Queste sono le situazioni da cui ho colto le maggiori soddisfazioni,
perchè non vai a staccare la parte mentale da quella fisica. Se ci
pensi, in gara o in allenamento mente e corpo non sono mai separate.
Il
blocco di allenamento, se ben strutturato, ti permette di lavorare
sia sulla parte atletica, sia rispetto alla gestione mentale delle
difficoltà fisiche.
Cosa intendi per
blocco di allenamento?
Per
blocco di allenamento intendo da 5 a 10 allenamenti successivi, che
coprono altrettanti giorni di lavoro.
Un preparatore deve
essere sicuramente molto competente dal punto di vista tecnico. Credi
ci siano delle competenze umani e caratteriali che possano
contraddistinguerlo positivamente?
In
questo caso, anche se possono sembrare sinonimi, dividerei la figura
di preparatore atletico e di coach.
Un
buon preparatore atletico deve essere competente dal punto di vista
teorico, nozionistico ed esperienziale. Un buon coach, oltre a questi
aspetti, deve anche saper interagire con l'atleta in nella sua
completezza. Un coach capace di lavorare sull'interezza dell'atleta,
diventa un mentore, una sorta di guida, e ha la possibilità di
trarre dagli atleti il massimo delle loro potenzialità.
Un
preparatore atletico ha la possibilità di affinare le proprie
competenze, attraverso lo studio. Il carisma richiesto ad un coach
non può, invece, essere appreso. Non bastano i libri e i titoli non
sono sufficienti. Il carisma di un coach, in tutte le discipline, è
però fondamentale.

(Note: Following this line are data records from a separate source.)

(** Conversely, a success of either path ends with [sys.exit(0)] after
    the two prints. *)
Lemma success_run (st : State) (header : pystr) (data : pyval) :
  succeeds_with w header data ->
  main w st =
  (Exited 0,
   mkState (st_stdout st ++ header ++ [10] ++ json_dumps 2 data ++ [10])
           (match sdk_result w with
            | Success _ => st_spawned st
            | Failure _ => S (st_spawned st)
            end)
           (S (st_dotenv st))).
Proof.
  intros [v Hr|v Hr Hr2]; apply reports_boto3 in Hr; symmetry in Hr.
  - rewrite (main_primary_success st Hr), Hr.
    unfold emit, dotenv_called. cbn [st_stdout st_spawned st_dotenv].
    now rewrite <- !app_assoc.
  - apply reports_awscli in Hr2.
    rewrite (main_fallback st Hr), Hr2, Hr.
    unfold emit, spawn, dotenv_called. cbn [st_stdout st_spawned st_dotenv].
    now rewrite <- !app_assoc.
Qed.

(** ** The classification of the two checks *)

(** C7. [check_with_boto3] never raises and leaves the state alone; it
    returns the failure [boto3-not-available] when an import fails,
    [no-credentials], [endpoint-error: ..], [client-error: ..] or
    [unknown-error: ..] (with the text of the exception) when the client
    or the call raises, and the success carrying the response otherwise;
    [kind_of] tells the six results apart. *)
Theorem check_with_boto3_classifies (st : State) :
  check_with_boto3 w st = (Returned (sdk_result w), st) /\
  kind_of (sdk_result w) = Some (sdk_kind w) /\
  In (sdk_kind w) [KPrimaryUnavailable; KNoCredentials; KEndpointError;
                   KClientError; KUnknownError; KSuccess].
Proof.
  split; [apply check_with_boto3_returns|].
  split; [apply kind_of_sdk_result|].
  unfold sdk_kind. destruct (sdk_attempt w) as [e|e|resp]; cbn; auto 10.
  destruct (isinstance e NoCredentialsError); auto.
  destruct (isinstance e EndpointConnectionError); auto.
  destruct (isinstance e ClientError); auto 10.
Qed.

Questo è la leva che permette di spremere al
massimo un atleta, facendolo esprimere al massimo delle sue
potenzialità.
Da cosa posso
riconoscere un coach carismatico?
Ogni
condottiero, che guida un esercito, emana ed ha intorno a sé
un'aurea percepibile. Accade così anche per un allenatore che riesce
a farsi seguire da 15 giocatori.
Non
è una questione di attestati di studio. E' una questione di pelle!

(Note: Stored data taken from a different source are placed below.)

(** X29.  [loop_init] accepts its parameters only within the minor space:
    it fails with [-EINVAL] when [max_part] exceeds 255 or [max_loop] is
    negative or exceeds [2 ^ (MINORBITS - part_shift)].  When it returns 0,
    [part_shift] is at most 8, a positive [max_part] was raised to the next
    [2 ^ part_shift - 1], and the [2 ^ part_shift] minors from
    [i << part_shift] on of every device [i] below [max_loop] fit in
    [MINORBITS] bits. *)
Theorem loop_init_limits (a : abi) (e : init_env) (max_part max_loop : Z)
    (t : list (option idr_entry)) :
  32 <= long_bits a <= 64 -> is_int max_part -> is_int max_loop ->
  let r := loop_init a e max_part max_loop t in
  let ps := mod_part_shift r.2 in
  (255 < max_part \/ max_loop < 0 \/ 2 ^ (MINORBITS - ps) < max_loop ->
   r.1 = - EINVAL)
  /\ (r.1 = 0 ->
      0 <= ps <= 8
      /\ (max_part <= 0 -> ps = 0 /\ mod_max_part r.2 = max_part)
      /\ (0 < max_part ->
          mod_max_part r.2 = 2 ^ ps - 1
          /\ max_part <= mod_max_part r.2 <= 2 * max_part - 1)
      /\ 0 <= max_loop
      /\ forall i, 0 <= i < max_loop ->
           Z.shiftl i ps + Z.shiftl 1 ps <= 2 ^ MINORBITS).
Proof.
  intros HL Hmp Hml. unfold is_int in Hmp, Hml.
  assert (H32 : 2 ^ 32 <= 2 ^ long_bits a) by (apply Z.pow_le_mono_r; lia).
  set (ps0 := if max_part >? 0 then fls max_part else 0).
  assert (Hps0 : 0 <= ps0 <= 31
                 /\ (max_part <= 0 -> ps0 = 0)
                 /\ (0 < max_part -> 2 ^ (ps0 - 1) <= max_part < 2 ^ ps0 /\ 1 <= ps0)).
  { subst ps0. destruct (max_part >? 0) eqn:E; rewrite Z.gtb_ltb in E.
    - apply Z.ltb_lt in E. destruct (fls_spec max_part ltac:(lia)) as [H1 H2].
      repeat split; lia.
    - apply Z.ltb_ge in E. repeat split; lia. }
  destruct Hps0 as (Hr & Hz & Hp).
  assert (Hpow : 0 < 2 ^ ps0 <= 2 ^ 31)
    by (split; [apply Z.pow_pos_nonneg; lia|apply Z.pow_le_mono_r; lia]).
  assert (Hsh : wrap_u (long_bits a) (Z.shiftl 1 ps0) = 2 ^ ps0).
  { rewrite Z.shiftl_1_l. apply wrap_u_small. lia. }
  unfold loop_init. cbv zeta. fold ps0. rewrite Hsh.
  destruct (2 ^ ps0 >? DISK_MAX_PARTS) eqn:E1; rewrite Z.gtb_ltb in E1.
  { apply Z.ltb_lt in E1. cbn [fst snd mod_part_shift mod_max_part]. split; [reflexivity|].
    unfold EINVAL. intros; lia. }
  apply Z.ltb_ge in E1. unfold DISK_MAX_PARTS in E1.
  assert (Hps8 : ps0 <= 8).
  { destruct (Z.le_gt_cases ps0 8) as [|Hgt]; [assumption|].
    assert (2 ^ 9 <= 2 ^ ps0) by (apply Z.pow_le_mono_r; lia). lia. }
  assert (Hm : 0 < 2 ^ (MINORBITS - ps0) <= 2 ^ 20).
  { unfold MINORBITS.
    split; [apply Z.pow_pos_nonneg; lia|apply Z.pow_le_mono_r; lia]. }
  assert (Hsh2 : wrap_u (long_bits a) (Z.shiftl 1 (MINORBITS - ps0))
                 = 2 ^ (MINORBITS - ps0)).
  { rewrite Z.shiftl_1_l. apply wrap_u_small. lia. }
  rewrite Hsh2.
  assert (Hlow : max_part <= 255).
  { destruct (Z.le_gt_cases max_part 0) as [|Hpos]; [lia|].
    destruct (Hp Hpos) as [[_ Hlt] _]. lia. }
  assert (Hwl : wrap_u (long_bits a) max_loop
                = if max_loop <? 0 then max_loop + 2 ^ long_bits a else max_loop).
  { unfold wrap_u. destruct (max_loop <? 0) eqn:En.
    - apply Z.ltb_lt in En.
      rewrite <- (Z_mod_plus_full max_loop 1 (2 ^ long_bits a)).
      rewrite Z.mul_1_l. apply Z.mod_small. lia.
    - apply Z.ltb_ge in En. apply Z.mod_small. lia. }
  rewrite Hwl.
  destruct (_ >? 2 ^ (MINORBITS - ps0)) eqn:E2; rewrite Z.gtb_ltb in E2.
  { cbn [fst snd mod_part_shift mod_max_part]. split; [reflexivity|]. unfold EINVAL. intros; lia. }
  apply Z.ltb_ge in E2.
  assert (Hml0 : 0 <= max_loop <= 2 ^ (MINORBITS - ps0)).
  { destruct (max_loop <? 0) eqn:En; [apply Z.ltb_lt in En; lia|].
    apply Z.ltb_ge in En. lia. }
  set (mp := if max_part >? 0
             then wrap_s32 (wrap_u (long_bits a) (2 ^ ps0 - 1)) else max_part).
  assert (Hgood :
            0 <= ps0 <= 8
            /\ (max_part <= 0 -> ps0 = 0 /\ mp = max_part)
            /\ (0 < max_part ->
                mp = 2 ^ ps0 - 1 /\ max_part <= mp <= 2 * max_part - 1)
            /\ 0 <= max_loop
            /\ forall i, 0 <= i < max_loop ->
                 Z.shiftl i ps0 + Z.shiftl 1 ps0 <= 2 ^ MINORBITS).
  { subst mp. split; [lia|]. split; [|split; [|split; [lia|]]].
    - intros Hle. split; [auto|].
      destruct (max_part >? 0) eqn:E; [|reflexivity].
      rewrite Z.gtb_ltb in E. apply Z.ltb_lt in E. lia.
    - intros Hpos. destruct (Hp Hpos) as [[Hlo Hhi] H1].
      replace (max_part >? 0) with true
        by (symmetry; rewrite Z.gtb_ltb; apply Z.ltb_lt; lia).
      rewrite wrap_u_small by lia. rewrite wrap_s32_small by (unfold is_int; lia).
      split; [reflexivity|].
      assert (Hd : 2 ^ ps0 = 2 * 2 ^ (ps0 - 1)).
      { rewrite <- Z.pow_succ_r by lia. f_equal. lia. }
      lia.
    - apply pow2_shift_bound; lia. }
  clearbody mp.
  destruct (misc_register_err e <? 0) eqn:E3.
  { apply Z.ltb_lt in E3. cbn [fst snd mod_part_shift mod_max_part]. split; [intros; lia|].
    intros; lia. }
  destruct (register_blkdev_err e =? 0) eqn:E4; cbn [negb fst snd mod_part_shift mod_max_part].
  2:{ split; [intros; lia|]. unfold EIO. intros; lia. }
  split; [intros; lia|]. intros _. exact Hgood.
Qed.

Sono imprinting caratteriali e fisici che un condottiero ha nel
proprio bagaglio.
Anche se potresti
essere di parte, secondo te nella costruzione di un successo quanto
contano in termini percentuali: talento naturale, testa e
allenamento?
Se
parliamo di sport di situazione, sport di breve durata, con
una grande componente tecnica, ti rispondo che il talento copre la
quasi totalità. In uno sport come il Trail Running, sport di lunga
durata, di alta intensità e di grande spirito di sacrificio, posso
dire che la testa e l'allenamento sono più che sufficienti per
costruire un ottimo trailer. Quando questo trailer ha anche il
talento, allora stiamo parlando di un campione.
Quindi testa e
allenamento contano parecchio nel Trail?
Dal
mio punto di vista testa e allenamento costruiscono un ottimo
trailer. Quando a questi due aspetti associ anche il talento, allora
hai un campione.
C'è qualcosa di cui
non abbiamo parlato in precedenza, che ti piacerebbe approfondire?
Credo
che il Trail Running, per tutti i motivi di cui abbiamo parlato in
precedenza, sia uno sport estremamente complesso. Molto più
complesso della corsa su strada o in pista. Nel Trail Running si
creano situazioni contingenti, che devono essere via via analizzate.
Un
atleta deve essere capace di interpretare situazioni sempre nuove e
variabili. Non esiste monotonia in preparazione, come nello
svolgimento di una gara di Trail. La variabilità di questo sport
richiede di avere costantemente il cervello in fase “on”. La
caratteristica dote di abnegazione, tipica di tutti gli sport di
durata, nel Trail non è sufficiente.
Se
consideriamo una 24 ore su strada troviamo il bisogno di una forte
spinta motivazionale, la capacità di fare sacrifici, di saper
soffrire, la necessità di essere tenaci e caparbi, ma stiamo
parlando di una corsa da mulo con una carota posta davanti. In una
gara di Trail da 20 ore questi aspetti sono necessari. Le condizioni
di sofferenza, abnegazione, caparbietà e tenacia sono le medesime,
ma al tuo cervello è richiesto di ragionare per tutta la durata
della competizione.
Per
diventare un buon Trailer è sia importante creare un'esperienza
personale, ma è altrettanto importante saperti confrontare con gli
altri ed il saper sviluppare una cultura attraverso la lettura.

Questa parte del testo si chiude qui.